— TRY IT —
Report every line in the listing below where the string "conj" shows up.

○ ○ ○ ○ ○

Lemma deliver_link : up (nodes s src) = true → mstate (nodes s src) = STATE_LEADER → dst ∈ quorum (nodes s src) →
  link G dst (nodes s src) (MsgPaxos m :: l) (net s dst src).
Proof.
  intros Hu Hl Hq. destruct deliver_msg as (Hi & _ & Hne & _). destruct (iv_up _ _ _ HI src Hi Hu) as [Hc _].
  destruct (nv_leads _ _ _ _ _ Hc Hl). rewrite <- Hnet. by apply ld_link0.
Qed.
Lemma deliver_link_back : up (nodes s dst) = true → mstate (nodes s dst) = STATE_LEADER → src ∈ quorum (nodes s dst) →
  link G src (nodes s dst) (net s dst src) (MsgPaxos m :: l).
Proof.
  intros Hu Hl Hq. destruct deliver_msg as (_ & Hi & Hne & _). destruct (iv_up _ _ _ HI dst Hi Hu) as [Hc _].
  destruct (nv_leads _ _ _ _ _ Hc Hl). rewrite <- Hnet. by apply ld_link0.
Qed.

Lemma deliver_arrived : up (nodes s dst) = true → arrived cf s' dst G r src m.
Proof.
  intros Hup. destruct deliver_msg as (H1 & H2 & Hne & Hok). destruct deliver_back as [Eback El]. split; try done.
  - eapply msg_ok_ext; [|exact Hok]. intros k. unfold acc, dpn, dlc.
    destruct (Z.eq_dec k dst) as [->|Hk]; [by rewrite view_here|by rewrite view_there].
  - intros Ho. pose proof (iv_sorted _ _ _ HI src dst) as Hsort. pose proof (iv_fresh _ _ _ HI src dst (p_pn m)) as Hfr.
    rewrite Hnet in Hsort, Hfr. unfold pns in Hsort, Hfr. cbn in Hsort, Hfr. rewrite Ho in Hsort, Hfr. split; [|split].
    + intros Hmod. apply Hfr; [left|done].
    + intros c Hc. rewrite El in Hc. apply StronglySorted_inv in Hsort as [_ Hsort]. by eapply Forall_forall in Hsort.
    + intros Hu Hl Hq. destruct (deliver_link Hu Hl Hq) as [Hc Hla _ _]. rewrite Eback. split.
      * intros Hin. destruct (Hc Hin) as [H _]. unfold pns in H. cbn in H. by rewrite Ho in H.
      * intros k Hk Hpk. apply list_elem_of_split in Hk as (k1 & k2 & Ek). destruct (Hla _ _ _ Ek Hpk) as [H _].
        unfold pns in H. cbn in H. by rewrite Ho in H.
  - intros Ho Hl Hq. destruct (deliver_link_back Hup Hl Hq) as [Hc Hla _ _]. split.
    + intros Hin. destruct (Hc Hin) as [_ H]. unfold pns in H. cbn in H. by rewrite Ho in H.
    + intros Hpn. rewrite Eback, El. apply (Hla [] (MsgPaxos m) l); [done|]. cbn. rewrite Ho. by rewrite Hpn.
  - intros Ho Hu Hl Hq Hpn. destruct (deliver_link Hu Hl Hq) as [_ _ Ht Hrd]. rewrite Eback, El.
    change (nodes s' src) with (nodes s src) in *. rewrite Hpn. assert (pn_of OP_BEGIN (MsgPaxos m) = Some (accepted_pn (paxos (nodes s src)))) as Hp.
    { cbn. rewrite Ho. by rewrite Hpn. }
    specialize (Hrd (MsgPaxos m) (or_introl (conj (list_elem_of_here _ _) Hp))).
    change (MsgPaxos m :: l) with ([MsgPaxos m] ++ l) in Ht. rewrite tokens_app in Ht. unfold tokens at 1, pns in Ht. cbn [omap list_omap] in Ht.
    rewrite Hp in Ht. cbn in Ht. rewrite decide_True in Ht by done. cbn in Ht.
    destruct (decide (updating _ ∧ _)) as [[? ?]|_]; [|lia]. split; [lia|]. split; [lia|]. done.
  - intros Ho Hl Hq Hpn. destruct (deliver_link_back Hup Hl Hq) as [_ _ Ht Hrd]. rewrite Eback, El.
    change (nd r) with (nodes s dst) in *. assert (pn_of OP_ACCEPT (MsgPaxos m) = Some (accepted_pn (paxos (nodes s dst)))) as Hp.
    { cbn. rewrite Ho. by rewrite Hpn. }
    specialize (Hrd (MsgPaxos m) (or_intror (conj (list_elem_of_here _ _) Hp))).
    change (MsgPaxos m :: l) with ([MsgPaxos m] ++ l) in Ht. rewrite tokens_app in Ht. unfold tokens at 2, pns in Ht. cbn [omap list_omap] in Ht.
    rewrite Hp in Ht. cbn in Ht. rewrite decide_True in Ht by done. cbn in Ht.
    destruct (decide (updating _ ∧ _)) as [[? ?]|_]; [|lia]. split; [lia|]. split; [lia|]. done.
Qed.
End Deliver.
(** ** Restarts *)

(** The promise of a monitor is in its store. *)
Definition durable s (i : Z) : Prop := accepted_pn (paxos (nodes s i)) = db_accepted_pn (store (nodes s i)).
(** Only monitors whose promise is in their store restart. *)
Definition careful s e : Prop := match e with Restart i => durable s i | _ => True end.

○ ○ ○ ○ ○

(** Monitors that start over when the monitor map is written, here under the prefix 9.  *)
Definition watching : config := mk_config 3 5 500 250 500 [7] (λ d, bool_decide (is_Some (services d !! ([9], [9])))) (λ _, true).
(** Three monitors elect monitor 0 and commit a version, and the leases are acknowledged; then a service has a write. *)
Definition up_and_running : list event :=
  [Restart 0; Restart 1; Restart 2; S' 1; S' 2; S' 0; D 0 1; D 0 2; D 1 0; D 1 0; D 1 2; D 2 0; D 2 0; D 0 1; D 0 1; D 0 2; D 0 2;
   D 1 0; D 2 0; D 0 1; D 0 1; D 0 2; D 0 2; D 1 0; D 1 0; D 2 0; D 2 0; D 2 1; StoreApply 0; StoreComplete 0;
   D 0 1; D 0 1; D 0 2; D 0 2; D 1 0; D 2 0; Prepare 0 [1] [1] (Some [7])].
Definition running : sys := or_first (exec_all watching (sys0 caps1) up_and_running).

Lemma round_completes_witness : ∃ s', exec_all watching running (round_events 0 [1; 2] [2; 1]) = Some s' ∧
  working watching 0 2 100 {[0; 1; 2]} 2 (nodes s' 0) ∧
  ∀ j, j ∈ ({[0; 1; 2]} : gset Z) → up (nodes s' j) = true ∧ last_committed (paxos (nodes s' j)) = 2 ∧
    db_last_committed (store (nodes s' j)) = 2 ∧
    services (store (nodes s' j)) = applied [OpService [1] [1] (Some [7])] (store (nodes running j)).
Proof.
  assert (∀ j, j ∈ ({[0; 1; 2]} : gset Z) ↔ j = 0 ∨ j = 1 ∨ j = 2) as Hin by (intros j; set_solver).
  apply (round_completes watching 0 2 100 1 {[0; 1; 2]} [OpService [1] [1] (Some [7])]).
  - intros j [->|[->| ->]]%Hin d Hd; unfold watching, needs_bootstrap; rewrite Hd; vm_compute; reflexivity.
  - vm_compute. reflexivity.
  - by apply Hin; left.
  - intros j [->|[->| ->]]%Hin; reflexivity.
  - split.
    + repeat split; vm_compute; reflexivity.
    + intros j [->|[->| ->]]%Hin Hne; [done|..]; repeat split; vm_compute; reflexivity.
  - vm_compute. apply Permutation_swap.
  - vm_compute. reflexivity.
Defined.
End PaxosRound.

○ ○ ○ ○ ○

— ANSWER TO THE EXERCISE —
    specialize (Hrd (MsgPaxos m) (or_introl (conj (list_elem_of_here _ _) Hp))).
    specialize (Hrd (MsgPaxos m) (or_intror (conj (list_elem_of_here _ _) Hp))).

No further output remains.